Griffith Journal of Law & Human Dignity
The Nazis coerced and enlisted detainees into the administration of the labour and death camps. These detainees were called Kapos. The Kapos constitute a particularly contested, and at times tabooified, element of Holocaust remembrance. Some Kapos deployed their situational authority to ease the conditions of other prisoners, while others acted cruelly and committed abuse. This project explores treatment of the Kapo on film. This paper considers two films: Kapò (1959, directed by Pontecorvo, Italy) and Kapo (2000, directed by Setton, Israel). These two films vary in genre: Kapò (1959) is a feature fiction movie, whereas Kapo (2000) is a documentary. Both films nonetheless vivify themes of agency, blame, survival, shame, sacrifice, and recrimination. This paper interrogates how these creative works speak of victims who victimise others and the pain that results; how these works contribute to history, memory, and recollection; and didactically how they explain ‘what happened,’ ‘why,’ and ‘what to do now’. This paper additionally contrasts cinematographic accounts and criminal law’s accounts, in particular, those in Israel’s Kapo trials. In the 1950’s, the Knesset passed legislation — the Nazi and Nazi Collaboration Punishment Act — to criminally charge suspected Jewish Kapos who had immigrated to the state of Israel following the Holocaust. Authorities conducted approximately forty prosecutions.
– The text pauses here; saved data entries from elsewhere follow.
Lemma step_sound e p p' : relay_step e p = Some p' -> sound p -> sound p'.
Proof.
  intros Hs Hp. destruct e as [d| |id k r|id st r|id|id|k|k k'|]; cbn in Hs.
  - destruct (Z.leb_spec 0 d) as [Hd|]; [|done]. injection Hs as <-. destruct Hp as [He Ht Ha Hr]. destruct p as [g c n st ps]. updated. split; cbn; [|done..].
    eapply map_Forall_impl; [exact He|]. intros k held Hk. by eapply entry_ok_weaken; [done|lia|].
  - destruct (_ <? _); [|done]. injection Hs as <-. by apply reserve_sound.
  - case_bool_decide; [|done]. injection Hs as <-. by apply begin_sound.
  - destruct (probes p !! id) as [pr|] eqn:Epr; [|done]. destruct (finished pr) eqn:Ef; [done|]. injection Hs as <-. apply finish_sound; [done..| |by apply reject_size, Hp].
    eapply reject_entries; [apply Hp|]. intros k' id' Ho Hne. apply owner_insert; [done|].
    eapply owner_other; [exact Ho|exact Epr|done|]. destruct Hne; auto.
  - destruct (probes p !! id) as [pr|] eqn:Epr; [|done]. destruct (finished pr) eqn:Ef; [done|]. injection Hs as <-. apply finish_sound; [done..| |].
    + intros k held [Hne Hk]%lookup_delete_Some. eapply entry_ok_weaken; [by apply Hp|lia|].
      intros id' Ho. apply owner_insert; [done|]. eapply owner_other; [exact Ho|exact Epr|done|by left].
    + pose proof (room _ Hp). destruct (gate p !! probe_key pr) eqn:Ek; [rewrite map_size_delete_Some by (by eexists)|rewrite map_size_delete_None by done]; lia.
  - destruct (probes p !! id) as [pr|] eqn:Epr; [|done]. injection Hs as <-. by apply drop_sound.
  - injection Hs as <-. apply with_gate_sound; [done|apply take_entries, Hp|rewrite take_size; apply Hp].
  - injection Hs as <-. apply with_gate_sound; [done|apply retry_entries, Hp|apply retry_size, Hp].
  - injection Hs as <-. apply with_gate_sound; [done|apply map_Forall_empty|rewrite map_size_empty; unfold MAX_BINDINGS; lia].
Qed.
Lemma run_sound es p p' : relay_run es p = Some p' -> sound p -> sound p'.
Proof.
  revert p. induction es as [|e es IH]; intros p; cbn; [by intros [= ->]|].
  destruct (relay_step e p) as [p1|] eqn:E; [|done]. intros Hr Hp. apply (IH p1 Hr). by eapply step_sound.
Qed.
The trials were awkward, the language of judgment gnarly, the absolutes of conviction or acquittal crudely reductionist, and the judges ‘trembled’ at having to sentence. This paper contends that cinematographic depictions of victim-victimisers can sooth the criminal law’s anxieties by filling spaces it poorly serves.
Mark A. Drumbl, The Kapo on Film: Tragic Perpetrators and Imperfect Victims, 6 Griffith J.L. & Human Dignity 229 (2018).